Exposition
Pierre Clément, Kahina Loumi, Mobilier Peint, Nicolas Momein, Samir Mougas, Sylvain Rousseau, Eva Taulois, Victor Vialles
L’exposition collective A Hard Edge With a Soft Core, qui réunit neuf artistes dont un duo, est en germe depuis une rencontre en résidence à la Cité Internationale des Arts entre Pierre Clément, Nicolas Momein et Samir Mougas. Son pari est de rassembler des artistes travaillant avec des matières molles en cours de solidification qui enregistrent les traces d’un geste.
Les œuvres de Pierre Clément et Nicolas Momein balisent le spectre du territoire exploré par cette exposition. Au pôle le plus aride, Pierre Clément présente des images numériques sur-tramées avec des motifs réalisés en série dans une impossible projection de l’esprit au fil du parcours de cordelettes synthétiques. À l’autre pôle de ce monde, Nicolas Momein surfe sur les volutes capricieuses d’un matériau de moulage qu’il contraint avec force drippings, contenus dans des shaped-canvases en Plexyglas. Il brouille les pistes entre sculptural et pictural avec ses incroyables chaos figés.
D’autres rencontres ont rendu la réalisation de ce projet nécessaire : les œuvres de Kahina Loumi démêlent le nœud gordien de cette exposition. Derrière ses couleurs peintes en camaïeux souples, on trouve l’exigence de la composition qui appareille des gestes picturaux avec des éléments de tissu préparés, découpés et cousus entre eux. Ses œuvres croissent ainsi à l’extrémité des ramifications où le pictural et le sculptural se mêlent inextricablement.
Les objets bien visibles et très dessinés présentés par Eva Taulois et Victor Vialles sont campés au sol de l’espace du HubHug. Le geste d’inscription dans un espace à trois dimensions est renouvelé avec une grâce nerveuse dans les œuvres de Victor Vialles. Impossible de ne pas visualiser le matériau dont serait fait un trait tracé, impossible de manquer les lignes de forces évoquées par la gamme d’objets assemblés autour de ses barres de pole-dance. Cette dimension animiste offerte par les circonvolutions de la matière s’exprime encore davantage dans les œuvres d’Eva Taulois. Elle invoque dans notre dimension deux entités sculpturales singulières, véritables golems de matériaux en expansion renforcés des pouvoirs de la couleur mate. Elles communiquent avec nous en s’exprimant dans un langage fait d’intuitions et d’émotions plus que de mots et de concepts.
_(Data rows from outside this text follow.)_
(** ** The transitions *)

Definition tr0 : transition action := tr [Mark] 2.
Definition tr2 : transition action := tr [Mark] 8.
Definition tr3 : transition action := tr_break [ChunkSize; Done] 120.
Definition tr4 : transition action := tr [ChunkSize] 3.
Definition tr6 : transition action := tr [ChunkSize] 4.
Definition tr7 : transition action := tr_break [Done] 120.
Definition tr8 : transition action := tr [StartField] 5.
Definition tr9 : transition action := tr_break [WriteField; StartValue; WriteValue; Done] 120.
Definition tr10 : transition action := tr [WriteField; StartValue; WriteValue] 3.
Definition tr12 : transition action := tr [WriteField; StartValue; WriteValue] 4.
Definition tr13 : transition action := tr [WriteField; StartValue] 6.
Definition tr14 : transition action := tr [StartValue] 7.
Definition tr15 : transition action := tr_break [WriteValue; Done] 120.
Definition tr16 : transition action := tr [WriteValue] 3.
Definition tr18 : transition action := tr [WriteValue] 4.
Definition tr26 : transition action := tr [HttpVersion] 16.
Definition tr27 : transition action := tr [Mark] 17.
Definition tr28 : transition action := tr [StatusCode] 18.
Definition tr30 : transition action := tr [Mark] 19.
Definition tr32 : transition action := tr [ReasonPhrase] 20.
Definition tr33 : transition action := tr [ReasonPhrase] 24.
Definition tr35 : transition action := tr [StartField] 21.
Definition tr36 : transition action := tr [StartField] 25.
Definition tr37 : transition action := tr [StartField] 44.
Definition tr39 : transition action := tr [WriteField] 22.
Definition tr40 : transition action := tr [StartValue] 23.
Definition tr41 : transition action := tr [StartValue] 22.
Definition tr42 : transition action := tr [StartValue; WriteValue] 20.
Definition tr43 : transition action := tr [StartValue; WriteValue] 24.
Definition tr45 : transition action := tr [WriteValue] 20.
Definition tr46 : transition action := tr [WriteValue] 24.
Definition tr58 : transition action := tr [WriteField] 35.
Definition tr59 : transition action := tr [StartValue] 35.
Definition tr60 : transition action := tr [StartValue; WriteValue] 36.
Definition tr61 : transition action := tr [StartValue; WriteValue] 95.
Definition tr62 : transition action := tr [StartValue] 96.
Definition tr64 : transition action := tr_break [Done] 122.
Definition tr66 : transition action := tr [StartField] 90.
Definition tr74 : transition action := tr_break [WriteConnectionClose; Done] 120.
Definition tr75 : transition action := tr [WriteConnectionClose] 3.
Definition tr76 : transition action := tr [WriteConnectionClose; StartField] 21.
Definition tr77 : transition action := tr [WriteConnectionClose; StartField] 25.
Definition tr78 : transition action := tr [WriteConnectionClose; StartField] 44.
Definition tr95 : transition action := tr [WriteField] 61.
Definition tr96 : transition action := tr [StartValue] 61.
Definition tr97 : transition action := tr [StartValue; WriteValue] 62.
Definition tr98 : transition action := tr [StartValue; WriteValue] 80.
Definition tr99 : transition action := tr [StartValue] 81.
Definition tr101 : transition action := tr_break [Done] 121.
Definition tr103 : transition action := tr [StartValue; StartField] 73.
Definition tr104 : transition action := tr [StartValue] 64.
Definition tr111 : transition action := tr [WriteValue; TransChunked] 20.
Definition tr112 : transition action := tr [WriteValue] 71.
Definition tr113 : transition action := tr [TransChunked] 20.
Definition tr136 : transition action := tr [WriteValue] 43.
Definition tr137 : transition action := tr [WriteValue] 88.
Definition tr148 : transition action := tr [WriteField] 112.
Definition tr149 : transition action := tr [StartValue] 112.
Definition tr150 : transition action := tr [StartValue; WriteValue] 113.
Definition tr151 : transition action := tr [StartValue; WriteValue] 118.
Definition tr152 : transition action := tr [StartValue] 119.
Definition tr154 : transition action := tr_break [Done] 123.
Definition tr156 : transition action := tr [StartValue; StartField] 117.
Definition tr157 : transition action := tr [StartValue] 115.
Definition tr158 : transition action := tr [WriteContentLen; WriteValue] 20.
Definition tr159 : transition action := tr [WriteContentLen; WriteValue] 24.

(** ** The states *)

Definition case_1 (c : Z) : transition action :=
  if c =? 72 then tr2
  else if c <? 65 then
    if (48 <=? c) && (c <=? 57) then tr0
    else st 0
  else if 70 <? c then
    if (97 <=? c) && (c <=? 102) then tr0
    else st 0
  else tr0.
(** The callbacks return on every slice of the buffer: they only update the response
    or set an error code. *)
Lemma response_callbacks_total (I : response_data -> Prop) :
  (forall f d, I d -> I (update f d)) ->
  (forall e d, e <> 0 -> I d -> I (setError e d)) -> callbacks_total I response_callbacks.
Proof.
  intros Hu He.
  assert (Hstr : forall at_ n d (k : string -> HttpResponse -> HttpResponse), I d -> slice_ok at_ n ->
    exists d', (v ← std_string at_ n; mret (update (k v) d)) = Val d' /\ I d').
  { intros at_ n d k Hd [s E]%std_string_ok. rewrite E. eexists. split; [reflexivity|auto]. }
  split; intros g d at_ n; simpl; [intros at2 n2| ..]; intros [= <-] Hd Hs; try intros Hs2.
  - unfold on_response_http_field. destruct (n =? 0); [eexists; split; [reflexivity|by apply He]|].
    destruct (std_string_ok _ _ Hs) as [k ->], (std_string_ok _ _ Hs2) as [v ->].
    eexists. split; [reflexivity|auto].
  - by apply (Hstr at_ n d (fun v r => rsp_setReason r v)).
  - eexists. split; [reflexivity|auto].
  - by apply (Hstr at_ n d (fun v r => rsp_setReason r v)).
  - unfold on_response_version. destruct (_ =? 0); [eexists; split; [reflexivity|auto]|].
    destruct (_ =? 0); eexists; (split; [reflexivity|]); [auto|by apply He].
  - by exists d.
  - by exists d.
Qed.

(** ** Reading a serialised response *)

#[local] Arguments String.append !_ _ : simpl nomatch.

Local Abbreviation len s := (Z.of_nat (String.length s)).

Definition line_char (c : Ascii.ascii) : bool := negb ((code c =? 10) || (code c =? 13)).

(** The names with states of their own. *)
Definition keyword (l : list Z) : Prop :=
  l = fold_case "connection" \/ l = fold_case "content-length".

(** A header whose value the machine reads as it is meant: an empty value of these two
    names is not delimited, and "transfer-encoding" is another case. *)
Definition plain (kv : string * string) : Prop :=
  fold_case kv.1 <> fold_case "transfer-encoding" /\
  (keyword (fold_case kv.1) -> skip_blanks kv.2 <> "") /\
  match skip_blanks kv.2 with String c _ => isspace c = false | "" => True end.

(** The header that announces a body in chunks. *)
Definition chunk_header (kv : string * string) : bool := bool_decide (kv.1 = "transfer-encoding").
Definition header_ok (kv : string * string) : Prop :=
  plain kv \/ chunk_header kv = true /\ skip_blanks kv.2 = "chunked".

Lemma header_ok_sent k v w : skip_blanks w = skip_blanks v -> header_ok (k, v) -> header_ok (k, w).
Proof. unfold header_ok, plain, chunk_header. simpl. by intros ->. Qed.

Lemma plain_no_chunk kv : plain kv -> chunk_header kv = false.
Proof. intros (H & _). unfold chunk_header. case_bool_decide as E; [|done]. by rewrite E in H. Qed.

(** The member that says how the body is framed ([b]: set on the way), and the counters. *)
Definition keeps (b : bool) (r r' : httpclient_parser) : Prop :=
  chunked r' = (if b then 1 else chunked r) /\ nread r' = nread r /\ body_start r' = body_start r.

Lemma keeps_trans b1 b2 r1 r2 r3 : keeps b1 r1 r2 -> keeps b2 r2 r3 -> keeps (b1 || b2) r1 r3.
Proof. unfold keeps. intros (-> & -> & ->) (-> & -> & ->). by destruct b1, b2. Qed.

(** *** The names in the machine *)

Definition name_state (q : Z) : bool := within [(21, 21); (25, 34); (44, 60); (101, 111)] q.

(** What a state in the middle of a keyword has read of it. *)
Definition trie (q : Z) : option (list Z) :=
  if within [(25, 34)] q then Some (take (Z.to_nat (q - 24)) (fold_case "connection"))
  else if within [(101, 111)] q then Some (take (Z.to_nat (q - 97)) (fold_case "content-length"))
  else if within [(44, 60)] q then Some (take (Z.to_nat (q - 43)) (fold_case "transfer-encoding"))
  else None.

Definition follows (t : Z) (before : list Z) (c : Ascii.ascii) : bool :=
  name_state t && match trie t with
  | Some l => bool_decide (l = (before ++ [tolower (code c)])%list)
  | None => true
  end.

(** A header line starts in [q], on the actions [l]. *)
Definition starts_name (q : Z) (l : list action) : bool :=
  forallb (fun c => implb (tchar c)
    (match dispatch q (schar c) with
     | Some t => bool_decide (t = tr l (target t)) && follows (target t) [] c
     | None => false
     end)) bytes.

Lemma name_starts : starts_name 20 [StartField] && starts_name 43 [WriteConnectionClose; StartField] = true.
Proof. vm_compute. reflexivity. Qed.

Definition name_step (q : Z) (c : Ascii.ascii) : bool :=
  implb (name_state q && tchar c)
    (match dispatch q (schar c) with
     | Some t => bool_decide (t = st (target t)) && name_state (target t) &&
         match trie (target t), trie q with
         | Some l, Some l' => bool_decide (l = (l' ++ [tolower (code c)])%list)
         | Some _, None => false
         | None, _ => true
         end
     | None => false
     end).

Lemma name_steps q c : 1 <= q <= 123 -> name_step q c = true.
Proof.
  intros Hq. apply (table_spec name_step states); [vm_compute; reflexivity|].
  unfold states. rewrite elem_of_seqZ. lia.
Qed.

(** The state behind the colon. *)
Definition value_start (q : Z) : Z :=
  if q =? 34 then 35 else if q =? 60 then 61 else if q =? 111 then 112 else 22.
Lemma name_colon q :
  1 <= q <= 123 -> name_state q = true -> dispatch q 58 = Some (tr [WriteField] (value_start q)).
Proof.
  intros Hq Hn.
  assert (H : forallb (fun q => implb (name_state q)
    (bool_decide (dispatch q 58 = Some (tr [WriteField] (value_start q))))) (seqZ 1 123) = true)
    by (vm_compute; reflexivity).
  apply (forall_range _ _ _ q) in H; [|lia]. cbv beta in H. rewrite Hn in H.
  by apply bool_decide_eq_true in H.
Qed.

Lemma fold_case_snoc s c :
  chars (fun c => negb (code c =? 0)) s = true -> code c <> 0 ->
  fold_case (s ++ String c "") = (fold_case s ++ [tolower (code c)])%list.
Proof.
  intros Hs Hc. induction s as [|a s IH]; simpl.
  - by rewrite (proj2 (Z.eqb_neq _ _)).
  - simpl in Hs. apply andb_true_iff in Hs as [Ha Hs]. apply negb_true_iff in Ha.
    rewrite Ha, IH by done. done.
Qed.

Section RoundTrip.
Context (text : string) (Htext : len text < 2 ^ 31) (n : Z).
Local Abbreviation moves := (moves dispatch fallthrough (act response_callbacks text n)).
Implicit Types (r : httpclient_parser) (d : response_data).

Local Ltac on_char := eapply on_class_spec; [|eassumption]; vm_compute; reflexivity.
Local Ltac step t := eapply (moves_cons _ _ _ _ _ _ _ t);
  [first [reflexivity|on_char]|reflexivity|discriminate|reflexivity|].

(** *** The status line *)

Lemma response_moves_version r d v rest :
  text = "HTTP/" ++ version_string v ++ " " ++ rest -> v = 16 \/ v = 17 ->
  moves 1 0 (r, d) ("HTTP/" ++ version_string v ++ " ") 16
    (set_mark 0 r, update (fun q => rsp_setVersion q v) d).
Proof.
  intros E Hv.
  assert (Hact : do_acts (act response_callbacks text n) [HttpVersion] 8 (set_mark 0 r, d) =
    Val (set_mark 0 r, update (fun q => rsp_setVersion q v) d)).
  { cbn [do_acts act]. replace (mark (set_mark 0 r)) with 0 by by destruct r.
    destruct (token text "" ("HTTP/" ++ version_string v) (" " ++ rest) Htext) as (H1 & H2 & _);
      [by rewrite E, !string_app_assoc|].
    change (Z.of_nat (String.length "")) with 0 in *. rewrite H1.
    replace (0 + len ("HTTP/" ++ version_string v)) with 8 in H2 by by destruct Hv as [-> | ->].
    rewrite H2. replace (len ("HTTP/" ++ version_string v)) with 8 by by destruct Hv as [-> | ->].
    unfold element; simpl http_version. cbv iota beta. unfold on_response_version.
    change (Z.to_nat 8) with 8%nat. by destruct Hv as [-> | ->]. }
  assert (Hlast : moves 15 8 (set_mark 0 r, d) " " 16
    (set_mark 0 r, update (fun q => rsp_setVersion q v) d)).
  { eapply (moves_cons _ _ _ _ _ _ _ tr26); [reflexivity|reflexivity|discriminate|exact Hact|].
    apply moves_nil. }
  destruct Hv as [-> | ->]; simpl;
    (step tr2; step (@st action 9); step (@st action 10); step (@st action 11);
     step (@st action 12); step (@st action 13); step (@st action 14); step (@st action 15);
     exact Hlast).
Qed.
Collant tout à fait à la matière molle qui durcit peu à peu, le dessin projeté par Sylvain Rousseau à une échelle démesurée démontre qu’une forme lisible est une peau vivante. Elle est composée d’éléments fondamentaux, comme l’énergie de l’extrusion qui la fait s’étendre sur une surface et la volonté de pousser l’expérience jusqu’au moment où l’habillage est complet. Les dessins de Samir Mougas sont projetés en creux dans la matière fusible, leurs empreintes sont révélées comme on relève avec du plâtre les indices du passage d’une bête antédiluvienne dans la boue pétrifiée. Ses formes croquées à l’échelle d’un Post-it serpentent dans la résine polyester et rayonnent de l’énergie noire qui porte le spectre de toutes les couleurs visibles jusqu’à nos yeux.
A Hard Edge With a Soft Core n’aurait rien d’un pari sans la carte blanche offerte au duo d’artistes Mobilier Peint, composé de Flora Moscovici et Yoan Sorin. Flora Moscovici diffuse habilement la peinture dans l’environnement qui en devient le support. Ses œuvres rendent la couleur tangible, palpable et aussi mystérieuse que le serait un phénomène physique inconnu. Yoan Sorin dispose de plusieurs cordes à son arc : ses travaux couvrent plusieurs registres de gestes et annexent différentes formes du temps. Il travaille souvent avec son propre corps qui vectorise une énergie projetée vers l’audience. Mobilier Peint approche le geste qui empreinte la matière en puisant dans une vaste typologie de matériaux, de surfaces et de supports, qui parle au nom de tous les artistes de A Hard Edge With a Soft Core.